### Requirement:
Below are records; reproduce exactly the lines from the one that has "Definition MIN_TIMEOUT_MS : Z := 100." through the one that has "(** [DEFAULT_SHOULD_RETRY] on", ends included, and nothing more.

** Opening Data block **

(* ===== verification/SorobanClient.v ===== *)
(** * The Soroban RPC client: [src/services/soroban/client.ts]

    The circuit breaker, the retry policy, the loop of attempts with its
    timeout, and the methods of a server.  What the network answers, the
    random draws and [Number] are arguments.  Everything between two awaits
    is one function of the shared state, the breaker and the retry budget of
    [RetryBudget.Soroban], so that calls in flight interleave at those. *)

From S2P Require Import Prelude Numeric Hashing JsString Words Doubles Window.
From S2P Require RetryBudget.
Import RetryBudget.Soroban(budget, canRetry, recordRetry, getRetryCount, fullJitter).
#[local] Open Scope Z_scope.

(** ** The circuit breaker *)

Inductive CircuitBreakerState := CLOSED | OPEN | HALF_OPEN.

Record CircuitBreaker := { state : CircuitBreakerState; failureCount : Z; lastFailureTime : Z; threshold : Z; resetTimeoutMs : Z }.

Definition new_breaker (threshold resetTimeoutMs : Z) : CircuitBreaker :=
  {| state := CLOSED; failureCount := 0; lastFailureTime := 0; threshold := threshold; resetTimeoutMs := resetTimeoutMs |}.

Definition transitionTo (s : CircuitBreakerState) (b : CircuitBreaker) : CircuitBreaker :=
  {| state := s; failureCount := failureCount b; lastFailureTime := lastFailureTime b; threshold := threshold b; resetTimeoutMs := resetTimeoutMs b |}.

Definition recordSuccess (b : CircuitBreaker) : CircuitBreaker :=
  let b := match state b with HALF_OPEN => transitionTo CLOSED b | _ => b end in
  {| state := state b; failureCount := 0; lastFailureTime := lastFailureTime b; threshold := threshold b; resetTimeoutMs := resetTimeoutMs b |}.

Definition recordFailure (now : Z) (b : CircuitBreaker) : CircuitBreaker :=
  let b := {| state := state b; failureCount := failureCount b + 1; lastFailureTime := now; threshold := threshold b; resetTimeoutMs := resetTimeoutMs b |} in
  match state b with
  | CLOSED => if threshold b <=? failureCount b then transitionTo OPEN b else b
  | HALF_OPEN => transitionTo OPEN b
  | OPEN => b
  end.

Definition canProceed (now : Z) (b : CircuitBreaker) : bool * CircuitBreaker :=
  match state b with
  | CLOSED => (true, b)
  | OPEN => if resetTimeoutMs b <=? now - lastFailureTime b then (true, transitionTo HALF_OPEN b) else (false, b)
  | HALF_OPEN => (true, b)
  end.

(** ** The policy *)

Record SorobanRetryPolicy := {
  timeoutMs : Z; maxRetries : Z; retryBaseDelayMs : Z; retryMaxDelayMs : Z; retryJitterRatio : double; circuitBreakerThreshold : Z; circuitBreakerResetMs : Z
}.
Definition DEFAULT_RETRY_POLICY : SorobanRetryPolicy :=
  {| timeoutMs := 5000; maxRetries := 2; retryBaseDelayMs := 200; retryMaxDelayMs := 1500; retryJitterRatio := literal 2 10;
     circuitBreakerThreshold := 5; circuitBreakerResetMs := 30000 |}.

Definition MIN_TIMEOUT_MS : Z := 100.
Definition MAX_TIMEOUT_MS : Z := 60000.
Definition MAX_RETRIES : Z := 5.
Definition MIN_DELAY_MS : Z := 1.
Definition MAX_DELAY_MS : Z := 30000.
Definition MIN_CIRCUIT_BREAKER_THRESHOLD : Z := 1.
Definition MAX_CIRCUIT_BREAKER_THRESHOLD : Z := 20.
Definition MIN_CIRCUIT_BREAKER_RESET_MS : Z := 1000.
Definition MAX_CIRCUIT_BREAKER_RESET_MS : Z := 300000.
(* ===== verification/OutboundClient.v ===== *)
(** * Calls of external services: [src/services/integrations/clientWrapper.ts].

    [executeWithRetry] repeats a call under the global retry budget.  The
    answers of the call, the clock, the replies of Redis and the random draws
    are arguments; [Err] is a rejected promise.  The sleeps are recorded, in
    the milliseconds the timer is armed with. *)

From S2P Require Import Prelude Numeric Window RetryBudget.
Import RetryBudget.Global.
#[local] Open Scope Z_scope.

(** The options of a call that decide anything; [provider] and [operation]
    only label metrics. *)
Record RetryOptions := { o_maxRetries : Z; baseDelayMs : Z; maxDelayMs : Z; jitter : bool }.

(** The defaults, and [maxRetries: 2] as every caller passes it. *)
Definition default_options : RetryOptions :=
  {| o_maxRetries := 3; baseDelayMs := 100; maxDelayMs := 1000; jitter := true |}.
Definition caller_options : RetryOptions :=
  {| o_maxRetries := 2; baseDelayMs := 100; maxDelayMs := 1000; jitter := true |}.

(** [DEFAULT_SHOULD_RETRY] on a response, by its status. *)
Definition DEFAULT_SHOULD_RETRY (status : Z) : bool := (500 <=? status) || (status =? 429).

(** [delay * (0.5 + Math.random() * 0.5)] for a draw [r / 2^53], as
    [setTimeout] truncates it: the sum and the product are each rounded. *)
Definition jittered (delay r : Z) : Z :=
  let factor := fl53 (2 ^ 53 + r) in
  fl53 (delay * factor) / 2 ^ 54.
(** ** Properties *)

(** C19. The three stores refine the book of one-shot entries: every sequence of
    issued, consumed and cleaned-up tokens they can go through, with the
    answers they give, is one of the book's, as long as the clock does not go
    back. *)
Theorem state_stores_refine_book :
  refines (store_system (H := Razorpay.razorpay_states)) (book (H := Razorpay.razorpay_states)) ∧
  refines (store_system (H := Shopify.shopify_states)) (book (H := Shopify.shopify_states)) ∧
  refines (store_system (H := Stripe.stripe_states)) (book (H := Stripe.stripe_states)).
Proof. split_and!; apply store_refines_book. Qed.

(** A state is accepted exactly while it is the last one stored under its
    key, unexpired and not presented before; so two acceptances of one key
    have a new issue of it in between. *)
Theorem oauth_state_accepted_iff {S E} `{H : StateStore S E} pre now t a post :
  trace (store_system (H := H)) (pre ++ Consumed now t a :: post) →
  (∀ e, a = Some e ↔ ∃ exp, stored_last pre (key t) e exp ∧ now ≤ exp) ∧
  (∀ p1 now1 t1 e1 p2 e, pre = p1 ++ Consumed now1 t1 (Some e1) :: p2 → key t1 = key t → a = Some e →
     ∃ n t0 e0 exp, Issued n t0 e0 exp ∈ p2 ∧ key t0 = key t ∧ verdict_of n t0 e0 exp = Stored e).
Proof.
  intros Ht. pose proof (λ e, accepted_iff pre now t a post e Ht) as Hiff. split; [exact Hiff|].
  intros p1 now1 t1 e1 p2 e -> Hk Ha. apply Hiff in Ha as (exp & Hst & _). clear -Hst Hk.
  induction p2 as [|x p2 IH] using rev_ind.
  - apply (stored_last_snoc_touched _ (Consumed now1 t1 (Some e1))) in Hst; [|done]. by destruct Hst as (? & ? & ? & ? & _).
  - rewrite app_comm_cons, (assoc_L app) in Hst. destruct (decide (touches (key t) x)) as [Hx|Hx].
    + apply stored_last_snoc_touched in Hst as (n & t0 & e0 & -> & Hv); [|done].
      exists n, t0, e0, exp. split_and!; [apply elem_of_app; right; by apply list_elem_of_singleton|by destruct Hx|done].
    + apply stored_last_snoc_untouched in Hst; [|done]. destruct (IH Hst) as (n & t0 & e0 & x0 & Hin & ?).
      exists n, t0, e0, x0. split; [apply elem_of_app; by left|done].
Qed.
(** [SlidingWindowRedisStore.increment]: an aborted or failed round counts
    against [maxRetries], a followed redirection does not. *)
Fixpoint sliding_redis_loop (fuel : nat) (maxRetries maxRedirections : Z) (key : string) (windowMs now : Z)
    (replies : nat → exec_reply) (i : nat) (attempt redirectionCount : Z) (visited : list string)
  : option (result store_error RateLimitRecord * nat) :=
  match fuel with
  | O => None
  | S fuel =>
      if attempt <=? maxRetries then
        match attempt_result (replies i) with
        | None =>
            sliding_redis_loop fuel maxRetries maxRedirections key windowMs now replies (S i)
              (attempt + 1) redirectionCount visited
        | Some (Ok cnt) => Some (Ok {| count := cnt; resetTime := now + windowMs |}, S i)
        | Some (Err m) =>
            match on_error maxRedirections redirectionCount visited m with
            | Follow visited =>
                sliding_redis_loop fuel maxRetries maxRedirections key windowMs now replies (S i)
                  attempt (redirectionCount + 1) visited
            | Loop address => Some (Err (LoopDetected key address), S i)
            | NotRedirected =>
                if attempt =? maxRetries then Some (Err (Thrown m), S i)
                else sliding_redis_loop fuel maxRetries maxRedirections key windowMs now replies (S i)
                       (attempt + 1) redirectionCount visited
            end
        end
      else Some (Err (TooManyAborts key), i)
  end.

** Closing Data block **

### Written reply:
Definition MIN_TIMEOUT_MS : Z := 100.
Definition MAX_TIMEOUT_MS : Z := 60000.
Definition MAX_RETRIES : Z := 5.
Definition MIN_DELAY_MS : Z := 1.
Definition MAX_DELAY_MS : Z := 30000.
Definition MIN_CIRCUIT_BREAKER_THRESHOLD : Z := 1.
Definition MAX_CIRCUIT_BREAKER_THRESHOLD : Z := 20.
Definition MIN_CIRCUIT_BREAKER_RESET_MS : Z := 1000.
Definition MAX_CIRCUIT_BREAKER_RESET_MS : Z := 300000.
(* ===== verification/OutboundClient.v ===== *)
(** * Calls of external services: [src/services/integrations/clientWrapper.ts].

    [executeWithRetry] repeats a call under the global retry budget.  The
    answers of the call, the clock, the replies of Redis and the random draws
    are arguments; [Err] is a rejected promise.  The sleeps are recorded, in
    the milliseconds the timer is armed with. *)

From S2P Require Import Prelude Numeric Window RetryBudget.
Import RetryBudget.Global.
#[local] Open Scope Z_scope.

(** The options of a call that decide anything; [provider] and [operation]
    only label metrics. *)
Record RetryOptions := { o_maxRetries : Z; baseDelayMs : Z; maxDelayMs : Z; jitter : bool }.

(** The defaults, and [maxRetries: 2] as every caller passes it. *)
Definition default_options : RetryOptions :=
  {| o_maxRetries := 3; baseDelayMs := 100; maxDelayMs := 1000; jitter := true |}.
Definition caller_options : RetryOptions :=
  {| o_maxRetries := 2; baseDelayMs := 100; maxDelayMs := 1000; jitter := true |}.

(** [DEFAULT_SHOULD_RETRY] on a response, by its status. *)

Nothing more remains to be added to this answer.